Feds Charge Chauvin, 3 Other Police Officers in Floyd’s Death

A federal grand jury has indicted Derek Chauvin and three other former Minneapolis police officers involved in the death of African American George Floyd on charges of civil rights violations.
 
A three-count indictment unsealed by federal prosecutors Friday alleges that Chauvin, who pressed his knee on Floyd’s neck for nearly nine and half minutes while trying to arrest him, and the three other officers present on the scene “willfully deprived Mr. Floyd of his constitutional rights …”
 
The widely expected indictment comes on top of state criminal charges against the four officers in connection with Floyd’s death on May 25, 2020. Floyd’s death, captured on video, sparked outrage and an international protest.
 
Last month, a jury found Chauvin, 45, guilty of two counts of murder and one count of manslaughter in Floyd’s death. Alleging jury misconduct, Chauvin’s defense team Wednesday requested a mistrial.     
 
The three other former Minneapolis police officers involved in Floyd’s death — Tou Thao, 35, J. Alexander Kueng, 27, and Thomas Lane, 38 — face state charges of aiding and abetting. Their trial is set to start in August.FILE – This combination of photos provided by the Hennepin County Sheriff’s Office in Minnesota, June 3, 2020, shows, top row from left, Derek Chauvin, and J. Alexander Kueng, bottom row from left, Thomas Lane and Tou Thao.“The indictment alleges that Chauvin’s actions violated Mr.
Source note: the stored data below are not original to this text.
(** The concrete page numbers of a window, in display order. *)
Definition concretePages (items : list PageItem) : list Z :=
  omap (λ it, match it with PageNumber n => Some n | PageText _ => None end) items.

(** The page arguments the rendered control can hand to [onPageChange]:
    the whole navigation is rendered only when [totalPages > 1]; every
    button is disabled while [loading]; "previous" ([currentPage - 1]) is
    disabled on page 1, "next" ([currentPage + 1]) on the last page; a
    window entry is clickable only when it is a number. *)
Definition clickablePages (currentPage totalPages : Z) (isLoading : bool) : list Z :=
  if negb (1 <? totalPages) || isLoading then []
  else
    (if currentPage =? 1 then [] else [currentPage - 1])
    ++ concretePages (getPageNumbers currentPage totalPages)
    ++ (if currentPage =? totalPages then [] else [currentPage + 1]).

(** The window as the specification words it, by cases on [T] and [C]. *)
Definition pageWindowSpec (C T : Z) : list PageItem :=
  if decide (T ≤ 5) then PageNumber <$> seqZ 1 T
  else if decide (C ≤ 3) then
    [PageNumber 1; PageNumber 2; PageNumber 3; PageNumber 4; ellipsis; PageNumber T]
  else if decide (T - 2 ≤ C) then
    [PageNumber 1; ellipsis; PageNumber (T - 3); PageNumber (T - 2);
     PageNumber (T - 1); PageNumber T]
  else
    [PageNumber 1; ellipsis; PageNumber (C - 1); PageNumber C; PageNumber (C + 1);
     ellipsis; PageNumber T].

End PageWindow.

(** ** Mock order query (mock data module) *)

Module MockApi.

(** [if (filters.x)] on an optional field: the value when it is present
    and truthy. *)
Definition truthyField {A : Type} (truthy : A → bool) (field : option A) : option A :=
  match field with
  | Some v => if truthy v then Some v else None
  | None => None
  end.

(** [order.total_price && cmp(order.total_price)] as a filter verdict:
    [null] and [0] are falsy, otherwise the comparison decides. *)
Definition priceAnd (price : option Z) (test : Z → bool) : bool :=
  match price with
  | Some p => JS.truthyNumber p && test p
  | None => false
  end.

Section WithDate.

(** [new Date(s).getTime()]: the time value of a date string in
    milliseconds, [None] for an invalid date (NaN). *)
Variable getTime : string → option Z.

(** [new Date(a) >= new Date(b)]; a comparison with NaN is false. *)
Definition dateGe (a b : string) : bool :=
  match getTime a, getTime b with
  | Some ta, Some tb => tb <=? ta
  | _, _ => false
  end.

(** [new Date(a) <= new Date(b)]. *)
Definition dateLe (a b : string) : bool :=
  match getTime a, getTime b with
  | Some ta, Some tb => ta <=? tb
  | _, _ => false
  end.

(** [(a, b) => new Date(b.created_at).getTime() - new Date(a.created_at).getTime()];
    [sort] reads a NaN verdict as 0. *)
Definition byCreatedDesc (a b : Order) : Z :=
  match getTime (o_created_at b), getTime (o_created_at a) with
  | Some tb, Some ta => tb - ta
  | _, _ => 0
  end.

(** The chain of [if (filters.x) filteredOrders = filteredOrders.filter(...)]. *)
Definition applyFilters (data : list Order) (filters : OrderFilters) : list Order :=
  let filteredOrders := data in
  let filteredOrders :=
    match truthyField (λ s, JS.truthyString (statusText s)) (f_status filters) with
    | Some status =>
        List.filter (λ order, bool_decide (o_status order = status)) filteredOrders
    | None => filteredOrders
    end in
  let filteredOrders :=
    match truthyField JS.truthyString (f_client_phone filters) with
    | Some phone =>
        List.filter (λ order,
          JS.includes (c_phone (o_client order)) phone ||
          JS.includes (c_phone (o_recipient order)) phone) filteredOrders
    | None => filteredOrders
    end in
  let filteredOrders :=
    match truthyField JS.truthyNumber (f_executor_id filters) with
    | Some executor =>
        List.filter (λ order, bool_decide (o_executor_id order = Some executor))
          filteredOrders
    | None => filteredOrders
    end in
  let filteredOrders :=
    match truthyField JS.truthyString (f_date_from filters) with
    | Some date_from =>
        List.filter (λ order, dateGe (o_delivery_date order) date_from) filteredOrders
    | None => filteredOrders
    end in
  let filteredOrders :=
    match truthyField JS.truthyString (f_date_to filters) with
    | Some date_to =>
        List.filter (λ order, dateLe (o_delivery_date order) date_to) filteredOrders
    | None => filteredOrders
    end in
  let filteredOrders :=
    match truthyField JS.truthyNumber (f_min_price filters) with
    | Some min_price =>
        List.filter (λ order, priceAnd (o_total_price order) (λ p, min_price <=? p))
          filteredOrders
    | None => filteredOrders
    end in
  let filteredOrders :=
    match truthyField JS.truthyNumber (f_max_price filters) with
    | Some max_price =>
        List.filter (λ order, priceAnd (o_total_price order) (λ p, p <=? max_price))
          filteredOrders
    | None => filteredOrders
    end in
  filteredOrders.

(** [mockApiCall] over an arbitrary record table [data] (the source reads
    the module constant [mockOrders]); the simulated network delay is not
    modelled. *)
Definition mockApiCallOn (data : list Order) (filters : OrderFilters)
    (page pageSize : Z) : OrderListResponse :=
  let filteredOrders := applyFilters data filters in
  let filteredOrders := JS.sort byCreatedDesc filteredOrders in
  let startIndex := (page - 1) * pageSize in
  let endIndex := startIndex + pageSize in
  let paginatedOrders := JS.slice filteredOrders startIndex endIndex in
  {| r_orders := paginatedOrders;
     r_total := Z.of_nat (length filteredOrders);
     r_page := page;
     r_page_size := pageSize |}.

End WithDate.

(** The mock tables. *)
Definition mockClients : list Client :=
  [ mkClient 1 (Some "Анна Петрова") "+77012345678" (Some "anna@example.com")
      (Some "ул. Абая 150, кв. 25") "заказчик" None "2024-01-15T10:30:00Z";
    mkClient 2 (Some "Мария Иванова") "+77087654321" (Some "maria@example.com")
      (Some "пр. Достык 240, офис 15") "получатель" None "2024-01-20T14:15:00Z";
    mkClient 3 (Some "Елена Смирнова") "+77051234567" None
      (Some "ул. Назарбаева 75") "оба" (Some "Постоянный клиент")
      "2024-02-01T09:00:00Z" ].

Definition mockUsers : list User :=
  [ mkUser 1 "aidana_flores" "aidana@flores.kz" (Some "Алматы") (Some "Флорист");
    mkUser 2 "dmitry_manager" "dmitry@flores.kz" (Some "Алматы") (Some "Менеджер");
    mkUser 3 "sara_astana" "sara@flores.kz" (Some "Астана") (Some "Флорист") ].

Definition noClient : Client := mkClient 0 None "" None None "" None "".

Definition client (i : nat) : Client := default noClient (mockClients !! i).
Floyd’s constitutional right to be free from the use of unreasonable force by a police officer and resulted in bodily injury to, and the death of, Mr. Floyd,” the Justice Department said in a statement.  
 
In addition to charging Chauvin in Floyd’s death, the federal grand jury indicted the former police officer in connection with the violent arrest of a 14-year-old in 2017.   
 
The indictment alleges that Chauvin, “without legal justification, held the teenager by the throat and struck the teenager multiple times in the head with a flashlight.”  
 
Chauvin’s use of a flashlight — described in court papers as “a dangerous weapon” — resulted in bodily injury to the teenager, according to the indictment.  
 
The indictment also charges that Chauvin “held his knee on the neck and the upper back of the teenager even after the teenager was lying prone, handcuffed, and unresisting, also resulting in bodily injury.”
 
In a statement, the Justice Department said the charges against the four officers are separate from a department “pattern or practice” investigation of the City of Minneapolis and the Minneapolis Police Department that Attorney General Merrick Garland announced last month.
 
The sweeping inquiry will examine whether the Minneapolis Police Department has engaged in a “pattern or practice” of unconstitutional policing, Garland said at the Justice Department. It will also examine the department’s use of force against protesters and whether its treatment of people with behavioral disabilities violates federal law.
 
“Building trust between community and law enforcement will take time and effort by all of us, but we undertake this task with determination and urgency, knowing that change cannot wait,” Garland said April 21.
 
A week later, Garland announced a federal investigation of policing practices in the southern U.S. city of Louisville, Kentucky, where officers last year shot and killed Breonna Taylor, a Black emergency technician, during a bungled raid on her home.